Surely, Netanyahu is paving the way for the next perennial bombing
of Gaza.
In
order to effectively oppress a people, it is necessary to create
the “other,” to paint, with broad brush strokes, a
group of people as the source of your problems - as the foreigner
and not like us, as a criminal element, as inferior, or the
moniker of one’s choosing. And in scapegoating that group,
the dominant force in society is able justify, to rationalize all
forms of punishment that follow. For African Americans, the
notion of a genetically inferior, permanent class of criminals was
reflected in white attitudes and codified into law, helping to
undergird slavery and Jim Crow segregation.
Centuries
of European antisemitism, of the racist notion of blood
libel - that Jews kidnaped Christian children to use their
blood for ritual purposes - and the horrific depiction of the
Jewish people as vermin made the Nuremberg laws and Hitler’s
final solution possible.
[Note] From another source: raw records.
(** The tree of a remote device. *)
Lemma tree_ok_shape rd rd' : entity_shape <$> rd_entities rd' = entity_shape <$> rd_entities rd → rd_next_id rd' = rd_next_id rd →
  tree_ok rd → tree_ok rd'.
Proof.
  intros Hes Hnext [H1 H2 H3 H4].
  assert (entity_ids <$> rd_entities rd' = entity_ids <$> rd_entities rd) as Hids.
  { assert (∀ l, entity_ids <$> l = (λ t, ea_entity t.1.1.1.1) <$> (entity_shape <$> l)) as Hl by (intros l; by rewrite <- list_fmap_compose).
    by rewrite (Hl (rd_entities rd')), (Hl (rd_entities rd)), Hes. }
  assert (DiscoveryInv.objects (rd_entities rd') = DiscoveryInv.objects (rd_entities rd)) as Hobj.
  { unfold DiscoveryInv.objects. apply shape_features_all; [|done]. intros f f' Hf. unfold feature_shape in Hf. congruence. }
  constructor; [by rewrite Hids| |by rewrite Hobj|by rewrite Hobj, Hnext].
  apply Forall_forall. intros e' He'. destruct (same_shape_elem _ _ _ _ Hes He') as (e & He & Hee).
  rewrite Forall_forall in H2. destruct (H2 e He) as [Hhas Hfs]. pose proof Hee as [= Ha _ _ _ _].
  split; [by unfold has_ids in *; rewrite Ha|]. apply Forall_forall. intros f' Hf'.
  assert (feature_key_of <$> en_features e' = feature_key_of <$> en_features e) as Hkeys by by apply shape_features, Hee; apply shape_key.
  destruct (same_shape_elem _ _ _ _ Hkeys Hf') as (f & Hf & [= Hfa _ Hft Hty]). rewrite Forall_forall in Hfs. destruct (Hfs f Hf) as [Hid Hall].
  split; [by rewrite Hfa, Ha|by rewrite Hft, Hty].
Qed.

(** The local tree: what it announces, and what [DiscoveryTree] asks of it. *)
Lemma same_shape_map {A B C} (g : A → B) (h : A → C) (l : list A) : ∀ l', (∀ x y, g x = g y → h x = h y) → g <$> l' = g <$> l → h <$> l' = h <$> l.
Proof.
  induction l as [|x l IH]; intros [|y l'] Hh; cbn; try done. intros [= Hxy Hl]. by rewrite (Hh _ _ Hxy), (IH l').
Qed.

Lemma shape_announced_feature f f' : feature_shape f' = feature_shape f → announced_feature f' = announced_feature f.
Proof.
  destruct f as [a d [t r fs w] m u n], f' as [a' d' [t' r' fs' w'] m' u' n']. unfold feature_shape, skeleton. cbn. intros [= -> -> -> -> -> Hfs].
  unfold announced_feature, announced_feature_with, supported_functions, AddSupportedFunctions. cbn.
  assert (∀ l : list Function, omap (λ f, ops ← operations f; Some (type f, OperationsGetInformation ops)) l =
    omap (λ p, ops ← p.2; Some (p.1, OperationsGetInformation ops)) ((λ f, (type f, operations f)) <$> l)) as Hl.
  { induction l as [|g l IH]; [done|]. cbn [omap list_omap fmap list_fmap fst snd]. destruct (operations g); cbn [mbind option_bind]; [f_equal|]; exact IH. }
  setoid_rewrite (Hl fs'). setoid_rewrite (Hl fs). by rewrite Hfs.
Qed.

Lemma announced_shape t t' : tree_shape t' = tree_shape t → announced t' = announced t.
Proof.
  intros [= Ha Ht Hs Hes]. unfold announced, items, announced_device, all_features. rewrite Ha, Ht, Hs.
  rewrite (same_shape_map entity_shape (λ e, Some (Some (announced_entity e))) (ld_entities t) (ld_entities t')); [|by intros e e' [= ? ? _ _ _]; unfold announced_entity; congruence|done].
  rewrite (shape_features_all (λ f, Some (Some (announced_feature f))) (ld_entities t) (ld_entities t')); [done| |done].
  intros f f' Hf. by rewrite (shape_announced_feature f f').
Qed.

Lemma device_typed_shape t t' : tree_shape t' = tree_shape t → device_typed t → device_typed t'.
Proof.
  intros [= Ha Ht Hs Hes] [Hd He Hf]. pose proof (proj1 (Forall_forall _ _) He) as Hea. pose proof (proj1 (Forall_forall _ _) Hf) as Hfa. constructor.
  - unfold announced_device in *. by rewrite Ha, Ht, Hs.
  - apply Forall_forall. intros e' He'. destruct (same_shape_elem _ _ _ _ Hes He') as (e & Hin & [= Hae Hte _ _ _]).
    pose proof (Hea e Hin) as He1. unfold announced_entity in *. by rewrite Hae, Hte.
  - apply Forall_forall. intros f' Hf'. assert (feature_shape <$> all_features t' = feature_shape <$> all_features t) as Hall by by apply shape_features_all.
    destruct (same_shape_elem _ _ _ _ Hall Hf') as (f & Hin & Hff). pose proof (Hfa f Hin) as Hf1.
    assert (announced_feature_with None f' = announced_feature_with None f) as ->; [|done].
    unfold feature_shape, skeleton in Hff. unfold announced_feature_with. simplify_eq. congruence.
Qed.

Lemma feature_ok_shape dev ids f f' : feature_shape f' = feature_shape f → feature_ok dev ids f → feature_ok dev ids f'.
Proof. intros [= Ha _ Ht Hty]%shape_key [Hid Hfs]. split; [by rewrite Ha|by rewrite Hty, Ht]. Qed.

Lemma local_ok_shape dev t t' : tree_shape t' = tree_shape t → local_ok dev t → local_ok dev t'.
Proof.
  intros [= Ha _ _ Hes] [H1 H2 H3 (e & es & f & fs & Hl & He & Hte & Hfs & Hnm & Hf)]. constructor.
  - by rewrite Ha.
  - apply Forall_forall. intros e' He'. destruct (same_shape_elem _ _ _ _ Hes He') as (e0 & Hin & Hee).
    rewrite Forall_forall in H2. destruct (H2 e0 Hin) as (ids & Hne & Hids & Hall). exists ids. split; [done|].
    pose proof Hee as [= Hae _ _ _ Hffs]. split; [by rewrite Hae|]. apply Forall_forall. intros g Hg.
    destruct (same_shape_elem _ _ _ _ Hffs Hg) as (g0 & Hg0 & Hgg). rewrite Forall_forall in Hall. by eapply feature_ok_shape, Hall.
  - rewrite (same_shape_map entity_shape en_address (ld_entities t) (ld_entities t')); [done| |done]. by intros x y [= ? _ _ _ _].
  - rewrite Hl in Hes. destruct (ld_entities t') as [|e' es']; [done|]. rewrite !fmap_cons in Hes.
    assert (entity_shape e' = entity_shape e) as [= Hae Hty _ _ Hffs] by congruence.
    rewrite Hfs in Hffs. destruct (en_features e') as [|f' fs'] eqn:Hef; [done|]. rewrite !fmap_cons in Hffs.
    assert (feature_shape f' = feature_shape f) as Hff by congruence. pose proof (shape_key _ _ Hff) as [= Hfa _ Hfty _].
    assert (fd_role (fn_data f') = fd_role (fn_data f)) as Hfr by (unfold feature_shape, skeleton in Hff; congruence).
    exists e', es', f', fs'. split_and!; try congruence. unfold is_node_management in *. by rewrite Hfty, Hfr.
Qed.

(** ** Places *)

(** The feature is at its place. *)
Definition at_place (es : list EntityNode) (p : nat * nat * FeatureNode) : Prop :=
  let '(i, j, f) := p in ∃ e, es !! i = Some e ∧ en_features e !! j = Some f.

Lemma find_feature_place es ids id p : find_feature es ids id = Some p → at_place es p.
Proof.
  unfold find_feature. destruct (list_find _ es) as [[i e]|] eqn:He; [|done]. cbn [mbind option_bind]. destruct id as [id|]; [|done]. cbn [mbind option_bind].
  destruct (list_find _ (en_features e)) as [[j f]|] eqn:Hf; [|done]. cbn. intros [= <-].
  apply list_find_Some in He as (He & _ & _), Hf as (Hf & _ & _). by exists e.
Qed.

Lemma alter_at {A} (g : A → A) i (l : list A) x : l !! i = Some x → alter g i l = <[i := g x]> l.
Proof. intros Hi. apply list_eq. intros j. destruct (decide (j = i)) as [->|Hne].
  - rewrite list_lookup_alter_eq, Hi, list_lookup_insert_eq; [done|by eapply lookup_lt_Some].
  - by rewrite list_lookup_alter_ne, list_lookup_insert_ne.
Qed.

(** A feature of the same shape in its place. *)
Lemma set_feature_shape es i j f f' : at_place es (i, j, f) → feature_shape f' = feature_shape f →
  entity_shape <$> set_feature i j f' es = entity_shape <$> es.
Proof.
  intros (e & Hi & Hj) Hf. unfold set_feature. rewrite (alter_at _ _ _ _ Hi), list_fmap_insert. apply list_insert_id.
  rewrite list_lookup_fmap, Hi. cbn. f_equal. unfold entity_shape. cbn. f_equal. rewrite list_fmap_insert, Hf. symmetry.
  apply list_insert_id. by rewrite list_lookup_fmap, Hj.
Qed.

Lemma set_feature_same es i j f : at_place es (i, j, f) → set_feature i j f es = es.
Proof.
  intros (e & Hi & Hj). unfold set_feature. rewrite (alter_at _ _ _ _ Hi), (list_insert_id (en_features e)) by done. apply list_insert_id.
  rewrite Hi. by destruct e.
Qed.

Lemma set_data_place es i j f fd : at_place es (i, j, f) → set_feature_data i j fd es = set_feature i j (set_data fd f) es.
Proof.
  intros (e & Hi & Hj). unfold set_feature_data, set_feature. rewrite !(alter_at _ _ _ _ Hi). by rewrite (alter_at _ _ _ _ Hj).
Qed.
End handlers.

Section routing.
Context {V : Type → Type} `{VectorInterface V} `{malloc : Allocator} `{CJson} {E : SpineEnv}.
Abbreviation Device := (Device (V := V)).

(** The features are where the route says. *)
Record route_ok (s : Device) (r : Route) : Prop := {
  ro_local : at_place (ld_entities (tree s)) (rt_local r);
  ro_device : remote_at (rt_object r) s = Some (rt_device r);
  ro_remote : at_place (rd_entities (rt_device r)) (rt_remote r);
}.

Definition put_local (r : Route) (fd : FeatureData) (s : Device) : Device :=
  let '(i, j, _) := rt_local r in set_tree (with_local_entities (set_feature_data i j fd (ld_entities (tree s))) (tree s)) s.
Definition with_remote_feature (r : Route) (f : FeatureNode) : RemoteDevice :=
  let '(i, j, _) := rt_remote r in Discovery.with_entities (set_feature i j f (rd_entities (rt_device r))) (rt_device r).
(* ===== verification/CsLp.v ===== *)
(** * Writes that a controllable system approves ([src/use_case/actor/cs/cs_lp.c], [cs_lp_public.c],
      [cs_lp_write_approval_container.c])

    A controllable system (the use cases LPC and LPP) can have an approver: writes of its power limit and
    of its failsafe values then wait until the approver approved or denied them.  The features hold
    the writes ([PendingWrite]), the use case remembers which of them its approver was asked about, in a
    container of its own, and votes for or against them at once where the approver need not be asked.

    What an operation finds around it is an [LpEnv].  The callbacks of the approver are logged
    ([LpEvent]); what it does in turn are operations of their own.  There is one
    use case on the entity, so the server of load control has one approval callback, that of
    device configuration two. *)

From stdpp Require Import gmap.
From S2P Require Import Prelude StringUtil FeatureFunctions Duration DateTime EebusData EebusDataWrite EebusDataFacts EebusDataMerge EebusDataList EebusDataJson Timer Vector Pool Spine Sender SpineFunction SpineReplica Pending LinkManager PendingWrite Datagram FeatureData Discovery DeviceBuild ScaledValue LoadControl DeviceConfiguration.

Abbreviation Message := PendingWrite.Message.

(** ** State *)

Inductive LpFeature := LoadControlFeature | DeviceConfigurationFeature.
#[export] Instance LpFeature_eq_dec : EqDecision LpFeature.
Proof. solve_decision. Defined.

Record CsLpPendingApproval := mkPendingApproval { pa_msg_cnt : Z; pa_ski : string; pa_feature : LpFeature }.

(** The calls of the approver. *)
Inductive LpEvent :=
| PowerLimitApprovalRequested (ski : string) (msg_cnt : Z) (value : ScaledValue) (duration : option EebusDuration) (is_active : bool)
| FailsafeValueApprovalRequested (ski : string) (msg_cnt : Z) (value : ScaledValue)
| FailsafeDurationApprovalRequested (ski : string) (msg_cnt : Z) (duration : EebusDuration)
| ApprovalRequestExpired (ski : string) (msg_cnt : Z).

(** The features as the writes find them, the local entity with their data, and whether there is an approver. *)
Record LpEnv := mkLpEnv {
  le_feature : LpFeature → WriteEnv;
  le_entity : EntityNode;
  le_approver : bool;
}.

Definition kErrorNumberTypeCommandRejected : Z := 7.

Section cs_lp.
Context {V : Type → Type} `{VectorInterface V} `{malloc : Allocator} {M : SpineModel}.

Abbreviation Approvals := (Pool (V := V) CsLpPendingApproval LpEvent).
Abbreviation Writes := (Pool (V := V) PendingWriteRequest WriteEvent).

Record CsLp := mkCsLp { pend : Approvals; writes : LpFeature → Writes }.

Definition on_pend {A} (m : Prog Approvals A) : Prog CsLp A := λ s,
  match m (pend s) with Ret a p => Ret a (mkCsLp p (writes s)) | Prelude.Block p => Prelude.Block (mkCsLp p (writes s)) | Crash why => Crash why end.

Definition set_writes (f : LpFeature) (p : Writes) (s : CsLp) : CsLp :=
  mkCsLp (pend s) (λ g, if decide (g = f) then p else writes s g).
Definition on_writes {A} (f : LpFeature) (m : Prog Writes A) : Prog CsLp A := λ s,
  match m (writes s f) with Ret a p => Ret a (set_writes f p s) | Prelude.Block p => Prelude.Block (set_writes f p s) | Crash why => Crash why end.

(** What C leaves undefined. *)
Definition defined {S A} (why : string) (x : option A) : Prog S A :=
  match x with Some a => mret a | None => crash why end.

(** ** [cs_lp_write_approval_container.c] *)

Definition Add (ski : string) (msg_cnt : Z) (feature : LpFeature) : Prog Approvals unit :=
  pool_add (mkPendingApproval msg_cnt ski feature).

Definition is_approval (ski : string) (msg_cnt : Z) (entry : CsLpPendingApproval) : bool :=
  bool_decide (pa_msg_cnt entry = msg_cnt)%Z && StringNCompare (pa_ski entry) ski (String.length ski).

Definition FindApproval (ski : string) (msg_cnt : Z) : Prog Approvals (option ptr) :=
  for_each (λ x, entry ← pool_load x; mret (if is_approval ski msg_cnt entry then Some x else None)).

(** The loop of [Find], and the entry that it finds is taken out and freed. *)
Definition RemoveApproval (ski : string) (msg_cnt : Z) : Prog Approvals unit :=
  found ← FindApproval ski msg_cnt;
  match found with None => mret tt | Some x => pool_drop x end.

(** ** The use case *)

Section use_case.
Context (energy_direction : Z).

Definition TryApprove (env : LpEnv) (f : LpFeature) (ski : string) (msg_cnt : Z) : Prog CsLp EebusError :=
  on_writes f (FeatureLocalTryApproveWrite (le_feature env f) (Some ski) msg_cnt).
Definition Deny (env : LpEnv) (f : LpFeature) (ski : string) (msg_cnt : Z) (err : option ErrorType) : Prog CsLp EebusError :=
  on_writes f (FeatureLocalDenyWrite (le_feature env f) (Some ski) msg_cnt err).
Definition tell (e : LpEvent) : Prog CsLp unit := on_pend (pool_log e).

(** What the callbacks read of a message first. *)
Definition message_parts (msg : Message) : option (string * Z * CmdType) :=
  match PendingWrite.request_header msg ≫= Sender.msg_cnt, sender_cmd <$> PendingWrite.msg_cmd msg, device_remote msg with
  | Some counter, Some cmd, Some dr => if null (data_choice cmd) then None else Some (dr_ski dr, counter, cmd)
  | _, _, _ => None
  end.

(** The server of the entity, and the id of the limit of the use case. *)
Definition known_limit (env : LpEnv) : option (option (FeatureData * Z)) :=
  match LoadControlServerConstruct (le_entity env) with
  | None => Some None
  | Some (_, lcs) => '(_, id) ← CsLpGetLimitId energy_direction lcs; Some (id ← id; Some (lcs, id))
  end.

Definition command_rejected (text : string) : option ErrorType := Some (mkError kErrorNumberTypeCommandRejected (Some text)).

(** The parsed limit starts undefined; its fields are read only where they were set. *)
Definition unset_limit : LoadLimit := mkLoadLimit (mkScaledValue 0 0) zero_duration false false false.

Definition CsLpLoadControlCallback (env : LpEnv) (msg : Message) : Prog CsLp unit :=
  let f := LoadControlFeature in
  match message_parts msg with
  | None => mret tt
  | Some (ski, counter, cmd) =>
      let approve := TryApprove env f ski counter;; mret tt in
      if negb (le_approver env) then approve
      else if negb (data_choice_type_id cmd =? kFunctionTypeLoadControlLimitListData) then approve
      else
        limit_list ← defined "not a list" (data_list (data_choice cmd));
        match limit_list with
        | [] => approve
        | first_entry :: rest =>
            known ← defined "limit id" (known_limit env);
            target_limit_id ← (match rest with
                               | [] => first ← defined "NULL entry" (data_limit first_entry); mret (limit_id first)
                               | _ => mret None
                               end);
            match target_limit_id, known with
            | Some target, Some (lcs, known_limit_id) =>
                if negb (target =? known_limit_id)%Z then
                  description ← defined "descriptions" (LoadControlCommonGetLimitDescriptionWithFilter lcs (description_with_id (Some target)));
                  match description with
                  | Some _ => approve
                  | None => Deny env f ski counter (command_rejected "Write targets an unknown load control limit");; mret tt
                  end
                else
                  match LoadLimitInitWithLoadControlLimitData unset_limit (data_limit first_entry) with
                  | (kEebusErrorOk, parsed) =>
                      on_pend (Add ski counter f);;
                      tell (PowerLimitApprovalRequested ski counter (ll_value parsed)
                              (if ll_delete_duration parsed then None else Some (ll_duration parsed)) (ll_is_active parsed))
                  | _ => approve
                  end
            | _, _ =>
                Deny env f ski counter (command_rejected "Write must target exactly the single known load control limit");; mret tt
            end
        end
  end.

Definition CsLpWriteExpiryCallback (env : LpEnv) (ski : string) (msg_cnt : Z) : Prog CsLp unit :=
  found ← on_pend (FindApproval ski msg_cnt);
  match found with
  | None => mret tt
  | Some _ =>
      (if le_approver env then tell (ApprovalRequestExpired ski msg_cnt) else mret tt);;
      on_pend (RemoveApproval ski msg_cnt)
  end.

(** [CsLpDeviceConfigParseMessage]: it has voted where it gives nothing. *)
Definition CsLpDeviceConfigParseMessage (env : LpEnv) (msg : Message) : Prog CsLp (option (string * Z * list Data * FeatureData)) :=
  match message_parts msg with
  | None => mret None
  | Some (ski, counter, cmd) =>
      let approve := TryApprove env DeviceConfigurationFeature ski counter;; mret None in
      if negb (le_approver env) then approve
      else if negb (data_choice_type_id cmd =? kFunctionTypeDeviceConfigurationKeyValueListData) then approve
      else
        match DeviceConfigurationServerConstruct (le_entity env) with
        | None => approve
        | Some (_, dc) => l ← defined "not a list" (data_list (data_choice cmd)); mret (Some (ski, counter, l, dc))
        end
  end.

(** The entry is made once for both callbacks. *)
Definition remember (ski : string) (counter : Z) : Prog CsLp unit :=
  on_pend (found ← FindApproval ski counter;
           match found with Some _ => mret tt | None => Add ski counter DeviceConfigurationFeature end).

Definition CsLpcFailsafeValueCallback (env : LpEnv) (msg : Message) : Prog CsLp unit :=
  parsed ← CsLpDeviceConfigParseMessage env msg;
  match parsed with
  | None => mret tt
  | Some (ski, counter, l, dc) =>
      kv ← defined "key value" (CsLpFindKeyValue l dc (failsafe_power_limit_key energy_direction));
      match (kv ≫= key_value) ≫= kv_scaled_number with
      | None => TryApprove env DeviceConfigurationFeature ski counter;; mret tt
      | Some n =>
          match ScaledValueInitWithScaledNumber (Some (mkScaledValue 0 0)) (Some n) with
          | (kEebusErrorOk, Some v) => remember ski counter;; tell (FailsafeValueApprovalRequested ski counter v)
          | _ => TryApprove env DeviceConfigurationFeature ski counter;; mret tt
          end
      end
  end.

Definition CsLpcFailsafeDurationCallback (env : LpEnv) (msg : Message) : Prog CsLp unit :=
  parsed ← CsLpDeviceConfigParseMessage env msg;
  match parsed with
  | None => mret tt
  | Some (ski, counter, l, dc) =>
      kv ← defined "key value" (CsLpFindKeyValue l dc kDeviceConfigurationKeyNameTypeFailsafeDurationMinimum);
      match (kv ≫= key_value) ≫= kv_duration with
      | None => TryApprove env DeviceConfigurationFeature ski counter;; mret tt
      | Some d => remember ski counter;; tell (FailsafeDurationApprovalRequested ski counter d)
      end
  end.

(** ** [cs_lp_public.c] *)

(** The entry is known by its address while the feature is asked. *)
Definition CsLpApproveWrite (env : LpEnv) (ski : option string) (msg_cnt : Z) : Prog CsLp EebusError :=
  match ski with
  | None => mret kEebusErrorInputArgumentNull
  | Some ski =>
      found ← on_pend (FindApproval ski msg_cnt);
      match found with
      | None => mret kEebusErrorNoChange
      | Some x =>
          entry ← on_pend (pool_load x);
          result ← TryApprove env (pa_feature entry) (pa_ski entry) msg_cnt;
          (if bool_decide (result = kEebusErrorPending) then mret tt else on_pend (RemoveApproval ski msg_cnt));;
          mret result
      end
  end.

Definition CsLpDenyWrite (env : LpEnv) (ski : option string) (msg_cnt : Z) (err : option ErrorType) : Prog CsLp EebusError :=
  match ski with
  | None => mret kEebusErrorInputArgumentNull
  | Some ski =>
      found ← on_pend (FindApproval ski msg_cnt);
      match found with
      | None => mret kEebusErrorNoChange
      | Some x =>
          entry ← on_pend (pool_load x);
          result ← Deny env (pa_feature entry) (pa_ski entry) msg_cnt err;
          on_pend (RemoveApproval ski msg_cnt);;
          mret result
      end
  end.

(** ** Writes, votes and time

    A write that comes in is held by its feature, which then calls the callbacks one after the other; the
    second one of device configuration is an operation of its own, since the approver may answer between them.
    A tick removes what expired and calls the expiry callback for each; that callback touches
    nothing of the feature, so its calls may follow the tick. *)

Inductive LpOp :=
| LpWrite (env : LpEnv) (f : LpFeature) (msg : Message)
| LpSecondCallback (env : LpEnv) (msg : Message)
| LpApprove (env : LpEnv) (ski : string) (msg_cnt : Z)
| LpDeny (env : LpEnv) (ski : string) (msg_cnt : Z) (err : option ErrorType)
| LpTick (env : LpEnv) (f : LpFeature).

Definition first_callback (env : LpEnv) (f : LpFeature) (msg : Message) : Prog CsLp unit :=
  match f with
  | LoadControlFeature => CsLpLoadControlCallback env msg
  | DeviceConfigurationFeature => CsLpcFailsafeValueCallback env msg
  end.

Fixpoint expiries (env : LpEnv) (es : list WriteEvent) : Prog CsLp unit :=
  match es with
  | [] => mret tt
  | WriteExpired _ ski counter :: es => CsLpWriteExpiryCallback env ski counter;; expiries env es
  | _ :: es => expiries env es
  end.

Definition lp_op (o : LpOp) : Prog CsLp unit :=
  match o with
  | LpWrite env f msg => on_writes f (PendingWrite.ProcessWrite (le_feature env f) msg);; first_callback env f msg
  | LpSecondCallback env msg => CsLpcFailsafeDurationCallback env msg
  | LpApprove env ski c => CsLpApproveWrite env (Some ski) c;; mret tt
  | LpDeny env ski c err => CsLpDenyWrite env (Some ski) c err;; mret tt
  | LpTick env f =>
      before ← gets (λ s, length (log (writes s f)));
      on_writes f (WriteTick (le_feature env f));;
      after ← gets (λ s, log (writes s f));
      expiries env (reverse (take (length after - before) after))
  end.
Fixpoint lp_ops (os : list LpOp) : Prog CsLp unit :=
  match os with [] => mret tt | o :: os => lp_op o;; lp_ops os end.

Definition CsLpUseCaseConstruct : CsLp := mkCsLp pool_empty (λ _, pool_empty).
End use_case.
End cs_lp.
Under South African apartheid, the white
minority maintained its own system in which white supremacist
ideology and laws kept blacks hopelessly suppressed and
economically subservient.
And
in Israel and Palestine, an indefensible occupation of the
Palestinians remains the last bastion of colonialism, but also
becomes entangled with the unresolved trauma of intergenerational
Jewish suffering and the notion of “never again.” The
lessons of the past should dictate that no one should be
oppressed. However, rightwing Israeli politicians representing
the interests of West Bank settlers have been able to manipulate
that very real sense of trauma by turning Palestinians into
boogeymen. They have spun the occupation and the current
unrest as a war against Muslim terrorism, and anything other
than what it really is - an Israeli land grab on the one hand,
and a struggle for Palestinian liberation, human rights and
self-determination on the other.
The
occupation, with its unabated construction of settlements, has
promoted a dehumanization of the other that allows for unchecked
racial hatred and extremism, erodes
any semblance of democracy and enables creeping fascism in
Israeli society.
A
recent poll found that a majority of Israelis think Arab
Israeli citizens support terrorism.
Mizrahi
Jews, those Jews of Arab descent, people of color who had
their own Black Panther movement, have faced discrimination
because they look
like the “enemy.”
Netanyahu
whipped up Israeli fear of Arabs on Election Day by warning they
were going to the polls “in
droves.”
He
and his Israeli right have branded black people - African
refugees and asylum seekers - as “infiltrators”
who threaten the Jewish character of the nation. Racist Israeli
mobs have lynched
Africans, and Ethiopian
Israelis have faced police brutality and racial
discrimination to such an extent that they protest in the streets
proclaiming that #BlackLivesMatter.
The
Jewish tradition of justice demands far more than this. Far
better than this.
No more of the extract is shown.